Your assignment: Going through the entries below, count each line that holds "Hinv" and give only the total.

◆ ◆ ◆ ◆ ◆ ◆ ◆

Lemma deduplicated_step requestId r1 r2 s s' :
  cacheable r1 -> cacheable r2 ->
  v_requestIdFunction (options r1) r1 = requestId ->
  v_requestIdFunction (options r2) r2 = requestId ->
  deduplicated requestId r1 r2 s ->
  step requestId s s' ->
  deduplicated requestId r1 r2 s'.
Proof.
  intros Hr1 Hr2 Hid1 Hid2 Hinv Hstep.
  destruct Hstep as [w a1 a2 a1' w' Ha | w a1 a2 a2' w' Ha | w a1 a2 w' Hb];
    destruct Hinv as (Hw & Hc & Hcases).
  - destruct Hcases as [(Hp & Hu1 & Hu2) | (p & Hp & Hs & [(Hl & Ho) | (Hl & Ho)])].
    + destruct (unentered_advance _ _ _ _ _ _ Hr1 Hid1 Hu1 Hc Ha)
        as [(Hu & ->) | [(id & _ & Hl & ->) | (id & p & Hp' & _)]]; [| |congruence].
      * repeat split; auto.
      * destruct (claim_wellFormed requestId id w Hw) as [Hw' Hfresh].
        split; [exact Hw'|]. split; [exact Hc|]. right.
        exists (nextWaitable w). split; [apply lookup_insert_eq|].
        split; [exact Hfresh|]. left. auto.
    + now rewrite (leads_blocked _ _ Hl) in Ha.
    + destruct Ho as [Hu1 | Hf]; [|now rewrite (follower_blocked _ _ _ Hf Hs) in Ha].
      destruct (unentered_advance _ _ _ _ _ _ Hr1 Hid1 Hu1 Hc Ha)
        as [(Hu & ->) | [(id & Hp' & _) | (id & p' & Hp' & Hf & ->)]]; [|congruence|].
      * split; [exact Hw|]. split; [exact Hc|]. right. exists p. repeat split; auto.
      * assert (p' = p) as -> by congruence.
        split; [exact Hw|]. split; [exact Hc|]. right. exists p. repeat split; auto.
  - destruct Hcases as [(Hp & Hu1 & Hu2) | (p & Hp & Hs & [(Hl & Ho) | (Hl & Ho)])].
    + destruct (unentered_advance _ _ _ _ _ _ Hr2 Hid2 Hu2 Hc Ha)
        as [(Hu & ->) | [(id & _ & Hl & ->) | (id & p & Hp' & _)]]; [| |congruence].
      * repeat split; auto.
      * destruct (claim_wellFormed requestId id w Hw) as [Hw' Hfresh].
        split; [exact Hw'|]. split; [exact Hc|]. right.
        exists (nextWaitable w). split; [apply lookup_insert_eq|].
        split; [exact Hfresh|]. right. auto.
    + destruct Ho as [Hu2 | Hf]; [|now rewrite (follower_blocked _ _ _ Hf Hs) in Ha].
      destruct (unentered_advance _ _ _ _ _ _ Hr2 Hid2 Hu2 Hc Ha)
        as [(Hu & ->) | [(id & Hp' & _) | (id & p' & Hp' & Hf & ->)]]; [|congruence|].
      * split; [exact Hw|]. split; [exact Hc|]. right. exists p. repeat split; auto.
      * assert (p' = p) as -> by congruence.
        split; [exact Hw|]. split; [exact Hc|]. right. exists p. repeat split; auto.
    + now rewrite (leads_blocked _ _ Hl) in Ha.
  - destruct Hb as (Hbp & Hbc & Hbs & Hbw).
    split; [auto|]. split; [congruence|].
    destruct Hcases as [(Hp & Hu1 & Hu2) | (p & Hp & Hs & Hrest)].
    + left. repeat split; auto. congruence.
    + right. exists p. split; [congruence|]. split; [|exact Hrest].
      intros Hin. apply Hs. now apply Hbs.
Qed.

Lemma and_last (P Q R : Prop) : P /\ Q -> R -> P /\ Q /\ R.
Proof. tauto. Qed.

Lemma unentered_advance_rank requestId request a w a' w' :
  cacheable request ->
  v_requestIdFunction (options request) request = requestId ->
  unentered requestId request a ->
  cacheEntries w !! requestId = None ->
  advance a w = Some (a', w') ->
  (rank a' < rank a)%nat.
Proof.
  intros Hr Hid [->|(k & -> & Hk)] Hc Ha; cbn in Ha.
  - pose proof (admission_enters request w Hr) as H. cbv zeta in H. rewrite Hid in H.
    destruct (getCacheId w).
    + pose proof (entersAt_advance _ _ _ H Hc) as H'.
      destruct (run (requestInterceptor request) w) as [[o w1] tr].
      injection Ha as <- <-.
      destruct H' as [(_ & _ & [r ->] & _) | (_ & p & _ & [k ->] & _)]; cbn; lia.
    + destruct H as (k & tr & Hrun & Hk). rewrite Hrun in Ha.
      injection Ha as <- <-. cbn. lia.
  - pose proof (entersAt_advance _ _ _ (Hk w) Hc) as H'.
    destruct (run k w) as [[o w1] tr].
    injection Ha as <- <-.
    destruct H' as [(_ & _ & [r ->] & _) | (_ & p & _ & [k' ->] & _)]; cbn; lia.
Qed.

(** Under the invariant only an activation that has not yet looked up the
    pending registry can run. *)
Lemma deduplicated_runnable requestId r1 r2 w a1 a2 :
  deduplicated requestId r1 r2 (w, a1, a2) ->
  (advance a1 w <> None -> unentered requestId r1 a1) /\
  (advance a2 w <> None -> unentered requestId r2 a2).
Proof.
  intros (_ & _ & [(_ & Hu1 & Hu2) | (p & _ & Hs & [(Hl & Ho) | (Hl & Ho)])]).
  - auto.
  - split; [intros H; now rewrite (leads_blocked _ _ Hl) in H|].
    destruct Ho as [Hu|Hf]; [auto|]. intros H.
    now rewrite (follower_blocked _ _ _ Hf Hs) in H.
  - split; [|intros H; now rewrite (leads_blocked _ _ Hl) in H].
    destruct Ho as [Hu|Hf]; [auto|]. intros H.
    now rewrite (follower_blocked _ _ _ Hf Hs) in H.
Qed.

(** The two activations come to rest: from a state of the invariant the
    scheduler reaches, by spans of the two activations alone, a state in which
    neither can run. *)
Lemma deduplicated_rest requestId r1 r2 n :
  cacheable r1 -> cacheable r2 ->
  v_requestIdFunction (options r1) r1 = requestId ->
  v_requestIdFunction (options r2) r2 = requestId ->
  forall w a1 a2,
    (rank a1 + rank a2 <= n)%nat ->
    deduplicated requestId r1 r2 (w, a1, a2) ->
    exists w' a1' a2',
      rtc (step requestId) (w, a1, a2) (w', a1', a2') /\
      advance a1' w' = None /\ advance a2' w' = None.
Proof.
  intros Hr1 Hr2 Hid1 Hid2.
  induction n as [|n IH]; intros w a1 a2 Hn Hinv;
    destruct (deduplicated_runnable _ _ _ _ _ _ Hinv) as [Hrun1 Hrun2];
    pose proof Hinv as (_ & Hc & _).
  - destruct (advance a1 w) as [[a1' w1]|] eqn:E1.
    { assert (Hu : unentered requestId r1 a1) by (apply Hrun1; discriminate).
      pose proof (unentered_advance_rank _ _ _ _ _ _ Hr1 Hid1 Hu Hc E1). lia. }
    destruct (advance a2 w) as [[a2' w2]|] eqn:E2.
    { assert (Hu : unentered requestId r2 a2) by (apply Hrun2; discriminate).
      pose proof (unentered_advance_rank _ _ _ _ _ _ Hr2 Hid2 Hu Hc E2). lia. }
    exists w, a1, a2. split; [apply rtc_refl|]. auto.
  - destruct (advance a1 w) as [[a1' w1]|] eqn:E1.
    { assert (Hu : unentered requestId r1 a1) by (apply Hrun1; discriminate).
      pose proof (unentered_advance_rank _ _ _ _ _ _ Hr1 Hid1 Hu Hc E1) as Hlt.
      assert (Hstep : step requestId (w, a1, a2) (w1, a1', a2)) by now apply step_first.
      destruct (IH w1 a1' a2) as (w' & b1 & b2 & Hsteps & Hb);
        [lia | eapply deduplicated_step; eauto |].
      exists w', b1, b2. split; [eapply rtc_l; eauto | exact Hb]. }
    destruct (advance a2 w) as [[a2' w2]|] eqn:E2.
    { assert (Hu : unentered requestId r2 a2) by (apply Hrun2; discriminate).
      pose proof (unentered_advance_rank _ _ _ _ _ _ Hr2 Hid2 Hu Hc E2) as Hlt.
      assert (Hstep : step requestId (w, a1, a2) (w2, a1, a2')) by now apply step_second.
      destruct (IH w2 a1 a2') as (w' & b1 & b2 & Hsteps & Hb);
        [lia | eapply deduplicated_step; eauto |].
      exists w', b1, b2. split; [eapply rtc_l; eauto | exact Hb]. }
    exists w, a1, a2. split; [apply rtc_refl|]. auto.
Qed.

◆ ◆ ◆ ◆ ◆ ◆ ◆

Result: 5